WORK ORDER: Out of the lines below, please list those that hold the string "mkBuffer".

RECORDED INFORMATION:
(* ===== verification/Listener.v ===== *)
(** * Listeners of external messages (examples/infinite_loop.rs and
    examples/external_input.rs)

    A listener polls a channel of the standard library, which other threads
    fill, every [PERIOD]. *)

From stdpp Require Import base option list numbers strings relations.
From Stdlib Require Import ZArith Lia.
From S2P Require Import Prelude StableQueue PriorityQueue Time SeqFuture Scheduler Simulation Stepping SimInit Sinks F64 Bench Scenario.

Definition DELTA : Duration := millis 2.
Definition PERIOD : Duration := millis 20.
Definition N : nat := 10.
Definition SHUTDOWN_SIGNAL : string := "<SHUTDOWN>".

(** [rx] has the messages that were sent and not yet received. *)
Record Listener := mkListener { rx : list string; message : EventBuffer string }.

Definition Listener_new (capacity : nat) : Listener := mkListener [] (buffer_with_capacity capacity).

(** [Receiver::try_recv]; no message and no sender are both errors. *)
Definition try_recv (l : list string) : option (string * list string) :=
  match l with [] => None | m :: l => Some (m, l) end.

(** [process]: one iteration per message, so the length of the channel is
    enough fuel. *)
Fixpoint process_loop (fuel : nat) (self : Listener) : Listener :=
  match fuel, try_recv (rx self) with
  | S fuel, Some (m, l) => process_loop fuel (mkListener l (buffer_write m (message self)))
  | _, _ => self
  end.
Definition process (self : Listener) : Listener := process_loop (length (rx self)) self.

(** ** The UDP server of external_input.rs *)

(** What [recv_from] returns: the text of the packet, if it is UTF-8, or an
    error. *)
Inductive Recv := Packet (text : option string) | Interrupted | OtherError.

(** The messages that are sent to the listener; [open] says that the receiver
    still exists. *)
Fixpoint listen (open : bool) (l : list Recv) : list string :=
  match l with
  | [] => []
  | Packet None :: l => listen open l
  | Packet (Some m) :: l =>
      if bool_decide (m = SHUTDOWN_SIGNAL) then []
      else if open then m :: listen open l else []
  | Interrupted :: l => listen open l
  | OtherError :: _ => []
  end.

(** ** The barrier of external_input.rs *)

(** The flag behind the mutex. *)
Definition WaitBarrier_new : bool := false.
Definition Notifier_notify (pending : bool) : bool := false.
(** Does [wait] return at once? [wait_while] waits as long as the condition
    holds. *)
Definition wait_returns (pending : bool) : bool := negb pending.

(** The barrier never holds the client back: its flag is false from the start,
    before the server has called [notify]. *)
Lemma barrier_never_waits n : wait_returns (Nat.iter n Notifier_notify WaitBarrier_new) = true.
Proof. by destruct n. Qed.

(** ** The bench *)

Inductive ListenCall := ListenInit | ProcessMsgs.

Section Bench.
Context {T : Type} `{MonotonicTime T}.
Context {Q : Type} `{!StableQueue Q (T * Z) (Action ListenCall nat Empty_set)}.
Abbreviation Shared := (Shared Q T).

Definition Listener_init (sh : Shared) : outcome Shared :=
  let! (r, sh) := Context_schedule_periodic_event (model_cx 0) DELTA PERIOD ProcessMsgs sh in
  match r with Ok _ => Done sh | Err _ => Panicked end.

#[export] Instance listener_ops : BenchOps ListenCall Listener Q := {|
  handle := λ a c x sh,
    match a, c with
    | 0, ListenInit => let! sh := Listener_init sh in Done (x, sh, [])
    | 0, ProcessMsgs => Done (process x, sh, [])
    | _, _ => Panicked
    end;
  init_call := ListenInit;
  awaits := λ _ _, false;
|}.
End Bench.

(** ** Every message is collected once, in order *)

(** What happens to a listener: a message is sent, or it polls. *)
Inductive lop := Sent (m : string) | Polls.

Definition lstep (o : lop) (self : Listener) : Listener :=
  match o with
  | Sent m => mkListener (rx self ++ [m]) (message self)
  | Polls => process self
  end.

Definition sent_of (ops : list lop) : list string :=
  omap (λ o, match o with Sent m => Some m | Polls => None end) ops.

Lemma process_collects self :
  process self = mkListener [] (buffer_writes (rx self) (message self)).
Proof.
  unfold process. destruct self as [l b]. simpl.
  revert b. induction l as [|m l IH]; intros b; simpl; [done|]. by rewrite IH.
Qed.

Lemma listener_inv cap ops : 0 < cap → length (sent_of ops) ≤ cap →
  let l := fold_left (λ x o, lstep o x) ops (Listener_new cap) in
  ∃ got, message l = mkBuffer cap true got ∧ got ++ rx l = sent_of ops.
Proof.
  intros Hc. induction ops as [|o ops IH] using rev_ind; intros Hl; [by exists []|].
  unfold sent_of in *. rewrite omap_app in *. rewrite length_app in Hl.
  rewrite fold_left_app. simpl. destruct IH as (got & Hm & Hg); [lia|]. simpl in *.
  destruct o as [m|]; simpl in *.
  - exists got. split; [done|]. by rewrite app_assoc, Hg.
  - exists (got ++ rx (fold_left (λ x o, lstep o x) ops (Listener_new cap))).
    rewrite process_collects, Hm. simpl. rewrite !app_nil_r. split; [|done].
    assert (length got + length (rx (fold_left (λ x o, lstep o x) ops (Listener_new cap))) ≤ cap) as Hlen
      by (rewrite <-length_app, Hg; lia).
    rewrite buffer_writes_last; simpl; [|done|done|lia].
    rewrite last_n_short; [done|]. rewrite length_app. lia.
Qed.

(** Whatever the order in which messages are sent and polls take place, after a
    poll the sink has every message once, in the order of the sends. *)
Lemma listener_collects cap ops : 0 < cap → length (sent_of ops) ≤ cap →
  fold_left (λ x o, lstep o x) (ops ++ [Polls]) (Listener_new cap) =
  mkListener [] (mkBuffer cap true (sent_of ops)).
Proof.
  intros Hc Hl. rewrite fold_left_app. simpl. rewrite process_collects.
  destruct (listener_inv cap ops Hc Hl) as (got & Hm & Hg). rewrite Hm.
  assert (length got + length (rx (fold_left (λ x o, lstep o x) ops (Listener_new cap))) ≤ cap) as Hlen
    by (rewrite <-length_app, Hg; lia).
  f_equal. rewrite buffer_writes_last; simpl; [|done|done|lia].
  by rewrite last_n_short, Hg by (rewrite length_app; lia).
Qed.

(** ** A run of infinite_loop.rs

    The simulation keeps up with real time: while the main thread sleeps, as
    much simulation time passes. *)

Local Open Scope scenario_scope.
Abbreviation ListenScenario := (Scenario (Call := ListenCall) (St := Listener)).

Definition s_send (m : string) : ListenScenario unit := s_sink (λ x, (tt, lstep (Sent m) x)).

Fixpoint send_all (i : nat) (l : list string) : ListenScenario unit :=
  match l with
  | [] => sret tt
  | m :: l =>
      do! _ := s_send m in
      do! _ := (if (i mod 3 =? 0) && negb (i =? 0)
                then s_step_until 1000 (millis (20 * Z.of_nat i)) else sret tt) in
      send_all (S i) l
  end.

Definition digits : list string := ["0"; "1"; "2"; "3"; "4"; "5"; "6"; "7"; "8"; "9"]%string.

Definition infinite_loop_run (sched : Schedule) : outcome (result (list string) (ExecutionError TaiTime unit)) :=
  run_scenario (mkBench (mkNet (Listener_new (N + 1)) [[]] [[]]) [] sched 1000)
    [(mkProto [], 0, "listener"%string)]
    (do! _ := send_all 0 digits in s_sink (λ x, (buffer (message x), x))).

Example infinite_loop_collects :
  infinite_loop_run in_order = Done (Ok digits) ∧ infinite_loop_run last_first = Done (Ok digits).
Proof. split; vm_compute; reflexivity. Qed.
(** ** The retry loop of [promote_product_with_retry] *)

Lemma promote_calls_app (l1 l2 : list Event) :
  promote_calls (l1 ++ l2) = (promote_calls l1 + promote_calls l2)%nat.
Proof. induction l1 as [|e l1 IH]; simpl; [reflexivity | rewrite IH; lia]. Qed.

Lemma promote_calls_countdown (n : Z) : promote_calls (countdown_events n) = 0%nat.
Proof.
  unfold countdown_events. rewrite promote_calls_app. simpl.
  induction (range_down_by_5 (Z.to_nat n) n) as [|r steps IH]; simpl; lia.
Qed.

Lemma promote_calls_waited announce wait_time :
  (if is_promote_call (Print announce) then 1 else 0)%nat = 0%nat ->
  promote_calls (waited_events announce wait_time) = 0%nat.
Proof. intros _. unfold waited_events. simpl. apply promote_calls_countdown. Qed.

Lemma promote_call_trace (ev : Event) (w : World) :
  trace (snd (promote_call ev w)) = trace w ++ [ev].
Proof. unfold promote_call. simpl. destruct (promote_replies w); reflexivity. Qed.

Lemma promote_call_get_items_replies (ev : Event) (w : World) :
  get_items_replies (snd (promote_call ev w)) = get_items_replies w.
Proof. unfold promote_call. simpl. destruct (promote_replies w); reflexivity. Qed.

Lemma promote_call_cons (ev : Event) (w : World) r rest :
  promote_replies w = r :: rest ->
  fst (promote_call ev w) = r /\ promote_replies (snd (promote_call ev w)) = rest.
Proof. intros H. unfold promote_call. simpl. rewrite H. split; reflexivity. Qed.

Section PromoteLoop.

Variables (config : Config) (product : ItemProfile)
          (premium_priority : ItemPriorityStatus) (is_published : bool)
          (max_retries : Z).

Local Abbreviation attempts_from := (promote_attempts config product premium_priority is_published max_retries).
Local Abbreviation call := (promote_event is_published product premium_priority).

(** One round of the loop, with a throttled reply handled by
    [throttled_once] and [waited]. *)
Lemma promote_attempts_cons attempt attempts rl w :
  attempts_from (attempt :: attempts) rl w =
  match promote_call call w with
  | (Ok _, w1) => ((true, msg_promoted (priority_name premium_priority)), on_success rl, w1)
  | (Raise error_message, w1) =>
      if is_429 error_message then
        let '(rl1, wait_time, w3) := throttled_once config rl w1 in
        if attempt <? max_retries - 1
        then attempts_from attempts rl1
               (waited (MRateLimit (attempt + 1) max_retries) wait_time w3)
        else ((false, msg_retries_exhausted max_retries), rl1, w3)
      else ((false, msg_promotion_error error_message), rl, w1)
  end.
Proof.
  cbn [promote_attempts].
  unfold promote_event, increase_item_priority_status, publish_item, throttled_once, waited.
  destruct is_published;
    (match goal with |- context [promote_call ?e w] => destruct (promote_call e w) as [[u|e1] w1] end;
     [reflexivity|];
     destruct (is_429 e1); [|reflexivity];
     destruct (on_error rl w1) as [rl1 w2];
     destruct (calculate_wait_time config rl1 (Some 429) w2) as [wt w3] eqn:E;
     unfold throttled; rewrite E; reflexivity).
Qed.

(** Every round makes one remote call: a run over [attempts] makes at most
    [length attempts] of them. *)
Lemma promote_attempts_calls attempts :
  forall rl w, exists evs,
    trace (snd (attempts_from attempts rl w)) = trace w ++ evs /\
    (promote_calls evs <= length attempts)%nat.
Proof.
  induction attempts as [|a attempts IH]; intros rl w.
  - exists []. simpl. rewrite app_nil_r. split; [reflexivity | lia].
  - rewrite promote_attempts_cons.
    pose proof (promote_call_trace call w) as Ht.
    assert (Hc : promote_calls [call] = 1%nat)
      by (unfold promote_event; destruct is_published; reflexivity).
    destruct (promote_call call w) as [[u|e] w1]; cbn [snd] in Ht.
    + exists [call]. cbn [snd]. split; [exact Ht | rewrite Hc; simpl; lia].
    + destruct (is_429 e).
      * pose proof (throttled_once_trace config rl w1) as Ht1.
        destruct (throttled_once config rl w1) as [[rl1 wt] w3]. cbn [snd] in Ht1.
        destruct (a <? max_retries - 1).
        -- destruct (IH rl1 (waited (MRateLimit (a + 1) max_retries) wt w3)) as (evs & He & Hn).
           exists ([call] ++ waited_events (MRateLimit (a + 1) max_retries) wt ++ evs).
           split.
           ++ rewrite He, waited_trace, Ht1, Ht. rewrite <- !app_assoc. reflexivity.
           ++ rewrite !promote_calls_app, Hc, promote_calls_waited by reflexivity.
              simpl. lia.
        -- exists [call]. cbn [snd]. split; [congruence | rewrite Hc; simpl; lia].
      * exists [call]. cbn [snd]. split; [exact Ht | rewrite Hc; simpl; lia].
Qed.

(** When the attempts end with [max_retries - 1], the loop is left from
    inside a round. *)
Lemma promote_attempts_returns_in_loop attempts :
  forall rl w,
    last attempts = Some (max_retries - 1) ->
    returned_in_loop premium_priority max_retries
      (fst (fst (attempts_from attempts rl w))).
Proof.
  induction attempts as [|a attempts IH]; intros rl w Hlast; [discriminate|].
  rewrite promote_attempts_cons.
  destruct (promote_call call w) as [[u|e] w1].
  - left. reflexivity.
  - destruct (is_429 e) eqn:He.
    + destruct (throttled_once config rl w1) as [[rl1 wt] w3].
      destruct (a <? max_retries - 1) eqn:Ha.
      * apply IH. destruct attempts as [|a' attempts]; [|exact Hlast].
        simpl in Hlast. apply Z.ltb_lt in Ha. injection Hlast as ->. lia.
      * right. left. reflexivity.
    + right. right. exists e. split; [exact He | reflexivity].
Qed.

ANSWER BOX:
  ∃ got, message l = mkBuffer cap true got ∧ got ++ rx l = sent_of ops.
  mkListener [] (mkBuffer cap true (sent_of ops)).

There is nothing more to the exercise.